Um dos desafios da interdisciplinaridade nesse sentido é que os especialistas em negócios muitas vezes não estão familiarizados com o mundo da saúde. Portanto, esses especialistas devem ser envolvidos o mais rápido possível para que possam moldar o projeto e compreender melhor o que é trabalhar em saúde.
- Na sua experiência, os profissionais de saúde estão dispostos a prescrever ou recomendar estes tipos de ferramentas? Como a adoção pode ser facilitada?
Na Europa já existem receitas de saúde digitais e é o caminho que estamos a tentar seguir com o More Stamina porque se é prescritivo é reembolsável e isso promove a sustentabilidade financeira. Acredito que existe uma predisposição para incorporar essas ferramentas, mas existe uma grande lacuna de conhecimento.
Menos de um terço das escolas médicas na Europa têm algum programa de saúde digital no currículo. Acredito que se os futuros profissionais não forem expostos às novas tecnologias em algum momento da formação, gera-se uma reação de rejeição. É preciso formar critérios para julgar cada solução porque hoje estamos limitados pelo desconhecimento dessas tecnologias.
- Como, então, a saúde digital deve ser abordada na formação?
Estou interessado, sobretudo, em aumentar a base de pessoas que tenham conhecimento da existência destas tecnologias. Atualmente, trabalhamos com a Faculdade de Medicina da UBA para lançar uma disciplina digital de saúde voltada para a graduação. Inicialmente, será uma cátedra livre para que não se restrinja a um único ano da licenciatura ou apenas à licenciatura em Medicina. Primeiro você tem que plantar a noção para que ela cresça. Especialistas surgirão quando gerarmos consciência de que esta disciplina existe.
- Para encerrar, qual é o próximo passo para o seu laboratório e para o More Stamina? Qual é o objetivo de longo prazo?
Como já mencionei, estamos trabalhando na ampliação da ferramenta para que ela beneficie não só a pessoa e o profissional, mas também o círculo social envolvido. Também temos interesse em ampliar ainda mais a forma de participação, queremos crowdsourcear o direcionamento do projeto, para que as pessoas com a doença e seus familiares possam votar ao vivo sobre quais serão as futuras linhas de pesquisa, pois os recursos são finitos e nós temos que priorizar. Essa dinâmica seria uma forma de democratizar o acesso e também agregar essa informação ao desenvolvimento. Queremos atingir uma escala maior de pacientes e de pessoas que utilizam, porque isso aumenta o volume de dados que temos. Aliás, agora na Irlanda vamos fazer um teste para ver se o aplicativo gera benefício na saúde dos pacientes.

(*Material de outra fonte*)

(** C31: the driver's state stays well typed.  After any operation the settings
    and the PLL's control registers are again 32-bit words with a divider that
    is not zero, so that no later call can divide by zero; every value written
    to a register is a 32-bit word; and the lock is left as it was found, except
    by an initialisation that times out. *)
Theorem clock_state_typed fuel op d w :
  config_wf c -> lock_fuel <= Z.of_nat fuel -> clock_wf c d w -> op_ok c op w ->
  exists rc d' w' evs, run_op fuel c op d w = Some (rc, d', w') /\ did w evs w' /\ clock_wf c d' w' /\
    Forall event_u32 evs /\ (lock d' = lock d \/ op = OpInit /\ rc = - ETIMEDOUT /\ lock d' = true).
Proof.
  intros Hcfg Hfuel Hwf Hop. destruct (run_op_shape c Hcfg fuel Hfuel op d w Hwf Hop) as (rc & d' & w' & evs & E & D & Hs).
  exists rc, d', w', evs. split; [done|]. split; [done|]. clear E. pose proof Hwf as [K1 K2 K3 K4].
  assert (K0 : is_u32 (regs w (base c + PLL_CNTL_0_OFFSET))) by (by apply K2).
  assert (KC : is_u32 (regs w (base c + PLL_CNTL_1_OFFSET))) by (by apply K2).
  assert (Hall : Forall event_u32 evs /\ settings_wf (settings d') /\ 0 < refdiv (replay evs (regs w) (base c + PLL_CNTL_1_OFFSET)) /\
    (lock d' = lock d \/ op = OpInit /\ rc = - ETIMEDOUT /\ lock d' = true)).
  { destruct Hs as [| | | |op n up Ht|].
    - split; [by apply Forall_nil|]. auto.
    - split; [by apply update_u32|]. split; [done|]. rewrite update_refdiv. split; [by apply sw_refdiv|by left].
    - pose proof (cw_init c Hcfg) as Hi. split; [apply Forall_app; split; [by apply update_u32|]|].
      + apply Forall_cons. split; [done|]. apply Forall_cons. split; [done|]. by apply Forall_nil.
      + split; [done|]. rewrite replay_app, counter_refdiv by apply Hcfg. rewrite update_refdiv. split; [by apply sw_refdiv|by left].
    - pose proof (cw_init c Hcfg) as Hi. split; [by apply restart_u32|]. split; [done|]. rewrite restart_refdiv. split; [by apply sw_refdiv|by right].
    - split; [by apply steps_u32|]. split; [done|]. split; [|by left].
      destruct (steps_safe c n up (regs w) 100 Ht) as (_ & -> & _); [done|]. by rewrite refdiv_set.
    - split; [|split; [done|split; [|by left]]].
      + apply Forall_cons. split; [apply bits_set_u32; lia || done|]. apply Forall_cons. split; [done|]. apply Forall_cons. split; [done|]. by apply Forall_nil.
      + cbn [replay event_regs]. by rewrite !eqb_add. }
  destruct Hall as (HF & HS & HR & HL). split; [|split; [done|done]]. destruct D as [_ DR DN]. constructor; [done| | |lia].
  - intros off Ho. rewrite DR. apply replay_u32_at; [done|]. by apply K2.
  - by rewrite DR.
Qed.

(** An initialisation whose PLL does not lock returns with the spinlock held:
    from then on reading or setting a rate, configuring and initialising do
    nothing but return -EBUSY, for ever. *)
Theorem failed_init_locks_out fuel d w d' w' rc w2 :
  run_op fuel c OpInit d w = Some (rc, d', w') -> rc < 0 ->
  forall op, match op with OpOn _ | OpOff _ => False | _ => True end -> run_op fuel c op d' w2 = Some (- EBUSY, d', w2).
Proof.
  intros E Hrc op Hop. assert (Hl : lock d' = true).
  { cbn [run_op] in E. unfold clock_control_tt_bh_init in E. destruct (lock d) eqn:El; [by injection E as _ <- _|].
    destruct (restart _ _ _) as [r w1]. destruct (clock_control_tt_bh_wait_lock _ _ _) as [[ret w3]|]; [|done].
    cbn [mbind option_bind] in E. destruct (Z.ltb_spec ret 0); injection E as <- <- _; [done|lia]. }
  destruct op; cbn [run_op]; try done.
  - unfold clock_control_tt_bh_init. by rewrite Hl.
  - unfold clock_control_tt_bh_get_rate. by rewrite Hl.
  - unfold clock_control_tt_bh_set_rate. by rewrite Hl.
  - unfold clock_control_tt_bh_configure. by rewrite Hl.
Qed.
End results.

Section aiclk.
Context {W : Type} `{PllHwLaws W}.
Variable c : clock_control_tt_bh_config.
Implicit Types (w : W) (d : clock_control_tt_bh_data).

(** What divides the VCO of the first clock. *)
Definition divider (e : Z) w : Z := refdiv (regs w (base c + PLL_CNTL_1_OFFSET)) * e.

Definition ext_postdiv0 w : option Z :=
  clock_control_tt_bh_get_ext_postdiv 0 (regs w (base c + PLL_CNTL_5_OFFSET)) (regs w (base c + PLL_USE_POSTDIV_OFFSET)).

(** The rate of the first clock, as [clock_control_tt_bh_get_freq] computes it. *)
Definition rate_of e w : Z := refclk_rate c * fbdiv (regs w (base c + PLL_CNTL_1_OFFSET)) / divider e w.

Lemma ext_postdiv0_bound e w : ext_postdiv0 w = Some e -> 0 <= e <= 512.
Proof.
  unfold ext_postdiv0. destruct (ext_postdiv_bound 0 (regs w (base c + PLL_CNTL_5_OFFSET)) (regs w (base c + PLL_USE_POSTDIV_OFFSET)))
    as (e' & -> & He); [lia|]. by intros [= <-].
Qed.
(* ===== verification/I2c.v ===== *)
(** * The I2C master ([lib/tenstorrent/bh_arc/dw_apb_i2c.c])

    The driver of the three DesignWare I2C controllers: initialisation, bus
    recovery, and the SMBus transactions built from one FIFO register.  A read of
    a register may change the controller (it pops a FIFO or clears an error), so
    the class [I2cHw] gives it a new world.  [timeout] is
    CONFIG_TT_BH_ARC_I2C_TIMEOUT_DURATION when the option is on.  [None] is an
    access outside a buffer, or a wait that outlives its fuel. *)

From S2P Require Import Prelude.

Definition DW_APB_I2C_REG_MAP_BASE_ADDR : Z := 0x80060000.
Definition DW_APB_I2C1_REG_MAP_BASE_ADDR : Z := 0x80090000.
Definition DW_APB_I2C2_REG_MAP_BASE_ADDR : Z := 0x800A0000.
Definition RESET_UNIT_I2C_PAD_CNTL_REG_ADDR : Z := 0x800301C0.
Definition RESET_UNIT_I2C1_PAD_CNTL_REG_ADDR : Z := 0x800305CC.
Definition RESET_UNIT_I2C2_PAD_CNTL_REG_ADDR : Z := 0x800305D8.
Definition RESET_UNIT_I2C_PAD_DATA_REG_ADDR : Z := 0x800301C4.
Definition RESET_UNIT_I2C1_PAD_DATA_REG_ADDR : Z := 0x800305D0.
Definition RESET_UNIT_I2C2_PAD_DATA_REG_ADDR : Z := 0x800305DC.
Definition RESET_UNIT_I2C_CNTL_REG_ADDR : Z := 0x800300F0.

Definition IC_CON : Z := 0x00.
Definition IC_TAR : Z := 0x04.
Definition IC_SAR : Z := 0x08.
Definition IC_DATA_CMD : Z := 0x10.
Definition IC_SS_SCL_HCNT : Z := 0x14.
Definition IC_SS_SCL_LCNT : Z := 0x18.
Definition IC_FS_SCL_HCNT : Z := 0x1C.
Definition IC_FS_SCL_LCNT : Z := 0x20.
Definition IC_CLR_TX_ABRT : Z := 0x54.
Definition IC_ENABLE : Z := 0x6C.
Definition IC_STATUS : Z := 0x70.
Definition IC_SDA_HOLD : Z := 0x7C.
Definition IC_TX_ABRT_SOURCE : Z := 0x80.
Definition IC_FS_SPKLEN : Z := 0xA0.
Definition IC_SMBUS_THIGH_MAX_IDLE_COUNT : Z := 0xC4.

Definition DW_APB_I2C_IC_CON_MASTER_MODE_MASK : Z := 0x1.
Definition DW_APB_I2C_IC_STATUS_TFE_MASK : Z := 0x4.
Definition DW_APB_I2C_IC_STATUS_TFNF_MASK : Z := 0x2.
Definition DW_APB_I2C_IC_STATUS_RFNE_MASK : Z := 0x8.
Definition DW_APB_I2C_IC_STATUS_MST_ACTIVITY_MASK : Z := 0x20.
Definition RESET_UNIT_I2C_PAD_CTRL_TRIEN_SCL_MASK : Z := 0x1.
Definition RESET_UNIT_I2C_PAD_CTRL_TRIEN_SDA_MASK : Z := 0x2.
Definition RESET_UNIT_I2C_PAD_CNTL_RXEN_MASK : Z := 0xC0.
Definition RESET_UNIT_I2C_PAD_CNTL_TRIEN_MASK : Z := 0x3.
Definition DW_APB_I2C_IC_TAR_IC_TAR_MASK : Z := 0x3FF.
Definition DW_APB_I2C_IC_SAR_IC_SAR_MASK : Z := 0x3FF.
Definition DW_APB_I2C_IC_CON_IC_RESTART_EN_MASK : Z := 0x20.
Definition DW_APB_I2C_IC_CON_IC_SLAVE_DISABLE_MASK : Z := 0x40.
Definition RESET_UNIT_I2C_PAD_CNTL_DRV_SHIFT : Z := 10.
Definition IC_TX_ABRT_SOURCE_MASK : Z := 0xFFFFF.
Definition IC_DATA_READ : Z := 0x100.
Definition IC_DATA_WRITE : Z := 0.
Definition IC_DATA_STOP : Z := 0x200.
Definition IC_ABRT_A3_STATE : Z := BIT 21.
Definition IC_VERIFY_FAIL : Z := BIT 22.
Definition ETIMEDOUT : Z := 116.
Definition WAIT_1US : Z := 50.
Definition WAIT_1MS : Z := 50000.

Inductive I2CMode := I2CMst | I2CSlv.
Inductive I2CSpeedMode := I2CStandardMode | I2CFastMode.
Definition speed_code (s : I2CSpeedMode) : Z := match s with I2CStandardMode => 1 | I2CFastMode => 2 end.

Definition GetI2CBaseAddress (id : Z) : Z :=
  if id =? 0 then DW_APB_I2C_REG_MAP_BASE_ADDR
  else if id =? 1 then DW_APB_I2C1_REG_MAP_BASE_ADDR
  else if id =? 2 then DW_APB_I2C2_REG_MAP_BASE_ADDR
  else 0.
Definition IsValidI2CMasterId (id : Z) : bool := negb (GetI2CBaseAddress id =? 0).
Definition GetI2CRegAddr (id offset : Z) : Z := GetI2CBaseAddress id + offset.
Definition GetI2CPadCntlAddr (id : Z) : Z :=
  if id =? 0 then RESET_UNIT_I2C_PAD_CNTL_REG_ADDR
  else if id =? 1 then RESET_UNIT_I2C1_PAD_CNTL_REG_ADDR
  else if id =? 2 then RESET_UNIT_I2C2_PAD_CNTL_REG_ADDR
  else 0.
Definition GetI2CPadDataAddr (id : Z) : Z :=
  if id =? 0 then RESET_UNIT_I2C_PAD_DATA_REG_ADDR
  else if id =? 1 then RESET_UNIT_I2C1_PAD_DATA_REG_ADDR
  else if id =? 2 then RESET_UNIT_I2C2_PAD_DATA_REG_ADDR
  else 0.

(** The slave configuration of a controller: master mode 0, the slave enabled. *)
Definition slave_con (speed : I2CSpeedMode) : Z := bits_set 9 1 1 (bits_set 7 1 1 (bits_set 1 2 (speed_code speed) 0)).

Definition drive_pads : Z :=
  Z.lor (Z.lor (Z.shiftl 0x7F RESET_UNIT_I2C_PAD_CNTL_DRV_SHIFT) RESET_UNIT_I2C_PAD_CNTL_RXEN_MASK) RESET_UNIT_I2C_PAD_CNTL_TRIEN_MASK.

(** Bytes of a buffer reversed ([util.h]). *)
Fixpoint flip_loop (n : nat) (i : Z) (buf : list Z) : option (list Z) :=
  match n with
  | O => Some buf
  | S n =>
      let j := len buf - 1 - i in
      temp ← aget buf i;
      x ← aget buf j;
      buf ← aset buf i x;
      buf ← aset buf j temp;
      flip_loop n (i + 1) buf
  end.
Definition FlipBytes (buf : list Z) : option (list Z) := flip_loop (Z.to_nat (len buf / 2)) 0 buf.

Class I2cHw (W : Type) := {
  ReadReg : Z -> W -> Z * W;
  WriteReg : Z -> Z -> W -> W;      (** address, value *)
  k_uptime_get : W -> Z * W;
  Wait : Z -> W -> W                (** reference clock ticks *)
}.

Section driver.
Context {W : Type} `{I2cHw W}.
Variable timeout : option Z.
Variable fuel : nat.
(** [asic_state == A3State]. *)
Variable a3 : bool.
Implicit Types w : W.

(** *** Bus recovery *)

Fixpoint toggle_scl (n : nat) (id i2c_cntl : Z) w : Z * W :=
  match n with
  | O => (i2c_cntl, w)
  | S n =>
      let i2c_cntl := Z.lxor i2c_cntl RESET_UNIT_I2C_PAD_CTRL_TRIEN_SCL_MASK in
      let w := WriteReg (GetI2CPadCntlAddr id) i2c_cntl w in
      toggle_scl n id i2c_cntl (Wait (100 * WAIT_1US) w)
  end.

Definition I2CRecoverBus (id : Z) w : W :=
  let i2c_cntl := Z.lor (Z.shiftl 0x7F RESET_UNIT_I2C_PAD_CNTL_DRV_SHIFT) RESET_UNIT_I2C_PAD_CNTL_TRIEN_MASK in
  let '(i2c_rst_cntl, w) := ReadReg RESET_UNIT_I2C_CNTL_REG_ADDR w in
  let w := WriteReg (GetI2CRegAddr id IC_ENABLE) 0 w in
  let w := WriteReg RESET_UNIT_I2C_CNTL_REG_ADDR (Z.land i2c_rst_cntl (u32 (Z.lnot (BIT id)))) w in
  let w := WriteReg (GetI2CPadCntlAddr id) i2c_cntl w in
  let w := WriteReg (GetI2CPadDataAddr id) 0 w in
  let i2c_cntl := Z.lxor i2c_cntl RESET_UNIT_I2C_PAD_CTRL_TRIEN_SCL_MASK in
  let w := WriteReg (GetI2CPadCntlAddr id) i2c_cntl w in
  let w := Wait (150 * WAIT_1MS) w in
  let '(_, w) := toggle_scl 32 id i2c_cntl w in
  let w := WriteReg (GetI2CPadCntlAddr id) RESET_UNIT_I2C_PAD_CTRL_TRIEN_SCL_MASK w in
  let w := Wait (100 * WAIT_1US) w in
  let w := WriteReg (GetI2CPadCntlAddr id)
    (Z.lor RESET_UNIT_I2C_PAD_CTRL_TRIEN_SCL_MASK RESET_UNIT_I2C_PAD_CTRL_TRIEN_SDA_MASK) w in
  let w := Wait (100 * WAIT_1US) w in
  let w := WriteReg (GetI2CPadCntlAddr id) drive_pads w in
  let w := WriteReg RESET_UNIT_I2C_CNTL_REG_ADDR (Z.lor i2c_rst_cntl (BIT id)) w in
  WriteReg (GetI2CRegAddr id IC_ENABLE) 1 w.

(** *** Waiting *)

(** Has the wait that began at [ts] lasted too long? *)
Definition timed_out (ts : Z) w : bool * W :=
  match timeout with
  | Some limit => let '(now, w) := k_uptime_get w in (limit <? u64 (now - ts), w)
  | None => (false, w)
  end.
(** The retry counter of [ReadRxFifo] is 8 bits wide and is compared with an
    8-bit limit by [<=].  With the limit 255 in CFG_0 every count passes, and against a
    slave that keeps refusing no command ever returns. *)
Theorem avs_retry_limit_255 fuel cmd_data rail_sel cmd w :
  stuck w -> (forall w, stuck w -> u8 (ReadReg APB2AVSBUS_AVS_CFG_0_REG_ADDR w).1 = 255) ->
  avs_write fuel cmd_data rail_sel cmd w = None /\ avs_read fuel rail_sel cmd w = None.
Proof.
  intros Hw Hcfg.
  assert (Hrx : forall w, stuck w -> ReadRxFifo fuel w = None).
  { intros w1 H1. unfold ReadRxFifo. pose proof (stuck_read APB2AVSBUS_AVS_CFG_0_REG_ADDR w1 H1) as S. specialize (Hcfg w1 H1).
    destruct (ReadReg APB2AVSBUS_AVS_CFG_0_REG_ADDR w1) as [c w2]. cbn [fst snd] in *. by rewrite Hcfg, read_loop_255. }
  assert (Hcmd : forall x r w1, SendCmd fuel x rail_sel cmd r w = Some w1 -> stuck w1).
  { intros x r w1 E. unfold SendCmd in E. destruct (WaitCmdFifoNotFull fuel w) as [w2|] eqn:E2; [|done]. cbn [mbind option_bind] in E. simplify_eq.
    apply stuck_write. by apply wait_fifo_stuck in E2. }
  unfold avs_write, avs_read. split.
  - destruct (SendCmd fuel cmd_data rail_sel cmd AVSCommitWrite w) as [w1|] eqn:E; [|done]. cbn [mbind option_bind]. by rewrite Hrx by (by eapply Hcmd).
  - destruct (SendCmd fuel AVS_RD_CMD_DATA rail_sel cmd AVSRead w) as [w1|] eqn:E; [|done]. cbn [mbind option_bind]. by apply Hrx, (Hcmd _ _ _ E).
Qed.
End never.

(** ** Hardware to run on *)

(** A slave that refuses a command once and then accepts it with the data 0x1234;
    two retries. *)
Record avs_sim := MkAvs { sim_rx : list Z; sim_sent : list Z }.
#[export] Instance avs_sim_hw : I2cHw avs_sim := {
  ReadReg r w :=
    if r =? APB2AVSBUS_AVS_FIFOS_STATUS_REG_ADDR then (if bool_decide (sim_rx w = []) then 0xF00 else 0xF0F00, w)
    else if r =? APB2AVSBUS_AVS_CFG_0_REG_ADDR then (2, w)
    else if r =? APB2AVSBUS_AVS_READBACK_REG_ADDR then
      match sim_rx w with x :: l => (x, MkAvs l (sim_sent w)) | [] => (0, w) end
    else (0, w);
  WriteReg r v w := if r =? APB2AVSBUS_AVS_CMD_REG_ADDR then MkAvs (sim_rx w ++ [0x40000000; 0x123400]) (v :: sim_sent w) else w;
  k_uptime_get w := (0, w);
  Wait n w := w
}.
#[export] Program Instance avs_sim_laws : AvsLaws avs_sim :=
  {| readbacks := sim_rx; sent := sim_sent; reply w d := [0x40000000; 0x123400]; max_retries := 2 |}.
Next Obligation. done. Qed.
Next Obligation. intros w. unfold ReadReg. cbn [avs_sim_hw]. rewrite Z.eqb_refl. destruct (decide (sim_rx w = [])) as [E|E]; [rewrite bool_decide_eq_true_2 by done|rewrite bool_decide_eq_false_2 by done]; done. Qed.
Next Obligation. done. Qed.
Next Obligation. intros r w Hr. unfold ReadReg. cbn [avs_sim_hw]. rewrite (proj2 (Z.eqb_neq _ _) Hr). by repeat case_match. Qed.
Next Obligation. intros x l w E. cbn in *. by rewrite E. Qed.
Next Obligation. done. Qed.

Lemma avs_commands_ok_witness :
  avs_decode (avs_frame 850 0 AVS_CMD_VOLTAGE AVSCommitWrite) = MkFields 850 0 0 0 0 /\
  exists w', avs_write 3 850 0 AVS_CMD_VOLTAGE (MkAvs [] []) = Some (0, w').
Proof.
  destruct (avs_commands_ok 0 0 0 850 (MkAvs [] []) 3 ltac:(done) ltac:(done) ltac:(done) ltac:(done) ltac:(done) eq_refl ltac:(cbn; lia)) as (E & _ & Hw & _).
  split; [exact E|]. destruct (Hw 0x123400 [] ltac:(reflexivity)) as (w' & Hw' & _). exists w'. exact Hw'.
Defined.

(** A slave that refuses everything, and the limit 255. *)
Definition avs_refuses : I2cHw unit := {|
  ReadReg r w := (if r =? APB2AVSBUS_AVS_CFG_0_REG_ADDR then 0xff else 0xFFFFFFFF, w);
  WriteReg r v w := w; k_uptime_get w := (0, w); Wait n w := w |}.

Lemma avs_retry_limit_255_witness : avs_write (H := avs_refuses) 100 850 0 AVS_CMD_VOLTAGE tt = None.
Proof.
  refine (proj1 (avs_retry_limit_255 (H := avs_refuses) (fun _ => True) _ _ _ 100 850 0 AVS_CMD_VOLTAGE tt I _)); [done|done|done|done].
Defined.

Ao mesmo tempo, temos que definir qual seria o modelo para que este deixe de ser um experimento e se torne uma ferramenta à disposição das pessoas. Especificamente, com More Stamina, estamos gerando um caso testemunha. Vamos avançar o máximo possível, mas o objetivo é abrir bifurcações no desenvolvimento, porque a fadiga não afeta apenas pacientes com esclerose múltipla, ela pode ser usada no COVID-19, em pacientes que recebem quimioterapia e outras condições. Precisamos construir uma infra-estrutura que seja sustentada para além da fase de investigação e que, assim, beneficie mais pessoas.